Drugs may be prescribed in groups so as to maximise the painkilling effect. Tramadol is often prescribed in conjunction with Amitriptyline (or Nortriptyline), which is an anti-depressant often prescribed to chronic pain sufferers as it has been found to be helpful for nerve pain. One side effect, or as some clients have described it “a side benefit”, is that it also aids sleep.
The next ‘step up’ are anticonvulsant drugs such as Pregabalin and Gabapentin. Whilst these drugs are used to treat epilepsy, they are also prescribed for serious neuropathic pain. However, clients often report to us major cognitive side effects. One described feeling “like a zombie. I was no use to anyone.”
Some chronic pain sufferers are prescribed Buprenorphine (which is similar to Morphine) as skin patches, or even Morphine itself, usually as Oramorph solution.
Injections and Denervation
More invasive treatments often start with injections of local anaesthetic and steroid, sometimes under x-ray guidance. This is not curative, but if it does ‘work’, can offer a few weeks of reduced levels of pain, during which time sufferers may derive further benefit through forms of manipulative therapy such as physiotherapy, which were previously impossible because of the level of pain. Once the effect of the local anaesthetic and steroid has worn off, it is hoped that the level of pain will be less than before.
Denervation, which takes place under x-ray guidance, damages specific nerves so as to interrupt their ability to send pain signals to the brain. This can be used as a diagnostic tool (ie to establish which nerves are responsible for the pain), but is not curative as the nerves will eventually repair themselves. However, if denervation ‘works’, it can provide several months of pain relief which, for some people, can help to break the long term cycle of pain.

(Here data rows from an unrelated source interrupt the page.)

(** * uefi_bridge.c: the libntfs-3g interface of the UEFI NTFS driver

    A shallow embedding of the bridge between the UEFI file protocol and
    the ntfs-3g library: the errno translation, the per-volume lookup
    list of open file instances, and the open / create / close / read /
    delete / move / set-info / flush operations built on it, followed
    by the rest of the bridge: setting errno, the logger, mounting, the
    file information and writing.

    The ntfs-3g library itself, the firmware pool allocator, the log
    levels, the platform's <errno.h> and the values of the status names
    are not part of the bridge: they are taken as parameters
    ([errno_h], [efi_status_h], [libntfs], [libntfs_more], [log_h]). *)

From Stdlib Require Import ZArith String Ascii List Bool Lia.
From stdpp Require Import base option list gmap.

Open Scope Z_scope.

(** ** Protocol status codes (EFI_STATUS) *)

(** The status names of the bridge. A status that the bridge returns is
    one of these names; a status that it receives (NtfsSetErrno) is any
    value of the UINTN, see [status_code]. *)
Inductive EFI_STATUS : Set :=
| EFI_SUCCESS
| EFI_LOAD_ERROR
| EFI_INVALID_PARAMETER
| EFI_UNSUPPORTED
| EFI_BAD_BUFFER_SIZE
| EFI_BUFFER_TOO_SMALL
| EFI_NOT_READY
| EFI_DEVICE_ERROR
| EFI_WRITE_PROTECTED
| EFI_OUT_OF_RESOURCES
| EFI_VOLUME_CORRUPTED
| EFI_VOLUME_FULL
| EFI_NO_MEDIA
| EFI_MEDIA_CHANGED
| EFI_NOT_FOUND
| EFI_ACCESS_DENIED
| EFI_NO_RESPONSE
| EFI_NO_MAPPING
| EFI_TIMEOUT
| EFI_NOT_STARTED
| EFI_ALREADY_STARTED
| EFI_ABORTED
| EFI_ICMP_ERROR
| EFI_TFTP_ERROR
| EFI_PROTOCOL_ERROR
| EFI_INCOMPATIBLE_VERSION
| EFI_SECURITY_VIOLATION
| EFI_CRC_ERROR
| EFI_END_OF_MEDIA
| EFI_END_OF_FILE
| EFI_INVALID_LANGUAGE
| EFI_COMPROMISED_DATA
| EFI_WARN_DELETE_FAILURE.
(** The library's [datetime()] test of a string. *)
Variable is_datetime : string -> bool.

Definition issue (path : list string) (code : ZodIssueCode) : ZodIssue :=
  mkIssue path code (default_message code).

(** [z.string().min(1, 'Title is required').max(500, 'Title too long').optional()] *)
Definition title_optional (v : option Json) : list ZodIssue + option string :=
  match v with
  | None => inr None
  | Some (JStr s) =>
      let len := utf16_length s in
      if len <? 1 then inl [mkIssue ["title"] too_small "Title is required"]
      else if 500 <? len then inl [mkIssue ["title"] too_big "Title too long"]
      else inr (Some s)
  | Some _ => inl [issue ["title"] invalid_type]
  end.

(** [z.string().max(5000, 'Description too long').optional().nullable()] *)
Definition description_optional_nullable (v : option Json)
  : list ZodIssue + option (option string) :=
  match v with
  | None => inr None
  | Some JNull => inr (Some None)
  | Some (JStr s) =>
      if 5000 <? utf16_length s
      then inl [mkIssue ["description"] too_big "Description too long"]
      else inr (Some (Some s))
  | Some _ => inl [issue ["description"] invalid_type]
  end.

(** [priorityEnum.optional()] on a body member. *)
Definition priority_optional (v : option Json) : list ZodIssue + option Priority :=
  match v with
  | None => inr None
  | Some (JStr s) =>
      match priority_of_string s with
      | Some p => inr (Some p)
      | None => inl [issue ["priority"] invalid_enum_value]
      end
  | Some _ => inl [issue ["priority"] invalid_type]
  end.

(** [z.string().datetime().optional().nullable()] *)
Definition due_date_optional_nullable (v : option Json)
  : list ZodIssue + option (option string) :=
  match v with
  | None => inr None
  | Some JNull => inr (Some None)
  | Some (JStr s) =>
      if is_datetime s then inr (Some (Some s))
      else inl [issue ["due_date"] invalid_string]
  | Some _ => inl [issue ["due_date"] invalid_type]
  end.

(** [z.boolean().optional()] *)
Definition completed_optional (v : option Json) : list ZodIssue + option bool :=
  match v with
  | None => inr None
  | Some (JBool b) => inr (Some b)
  | Some _ => inl [issue ["completed"] invalid_type]
  end.

(** [updateTodoSchema.parse]: an object schema reads the members it
    declares and drops every other member of the body. *)
Definition updateTodoSchema (body : Json) : list ZodIssue + UpdateTodoInput :=
  match body with
  | JObj fields =>
      let t := title_optional (fields !! "title") in
      let d := description_optional_nullable (fields !! "description") in
      let p := priority_optional (fields !! "priority") in
      let dd := due_date_optional_nullable (fields !! "due_date") in
      let c := completed_optional (fields !! "completed") in
      match t, d, p, dd, c with
      | inr t', inr d', inr p', inr dd', inr c' =>
          inr (mkUpdateTodoInput t' d' p' dd' c')
      | _, _, _, _, _ =>
          inl (issues_of t ++ issues_of d ++ issues_of p ++ issues_of dd ++ issues_of c)%list
      end
  | _ => inl [issue [] invalid_type]
  end.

Pain Management Programmes
Most hospitals run pain management programmes. Whilst a programme will usually be coordinated by a consultant in pain medicine, the treatment is multi-disciplinary and as such, the sufferer may also receive input from physiotherapists, occupational therapists and psychologists.
Unfortunately, pain management programmes are not curative, but can help to improve function and mood and therefore quality of life.
There are a few residential programmes, available both privately and within the NHS. The intensity of the therapy on these residential programmes often significantly improves the prospects of a positive outcome. We have been hugely successful in arranging funding for clients to attend these residential programmes.
Spinal Cord Stimulation
For some chronic pain conditions, the implantation of a spinal cord stimulator can help to provide long term pain relief.
The procedure is invasive, as it involves the insertion of electrodes into the epidural space in the spine. These are connected to a battery powered device which is implanted under the skin and controlled externally by remote control. The device delivers electronic signals which, it is hoped, will interrupt the pain signals to the brain.
A number of our clients have undergone the procedure. Whilst all have reported a reduction in levels of pain, the degree of pain relief experienced has varied considerably.
Some sufferers find alternative therapies effective for short term relief of their symptoms, particularly therapies aimed at relaxation. Yoga, meditation, acupuncture and gentle, low-impact exercise are particular popular.
The large number of people suffering chronic pain means that there is a lot of ongoing research into new forms of treatment. A good example is the LIPS trial of immunoglobulin therapy for people suffering therapy resistant CRPS / RSD.
Whilst medical trials are outside of the scope of their claims, several of our clients have been selected to take part in medical trials, sometimes with encouraging results.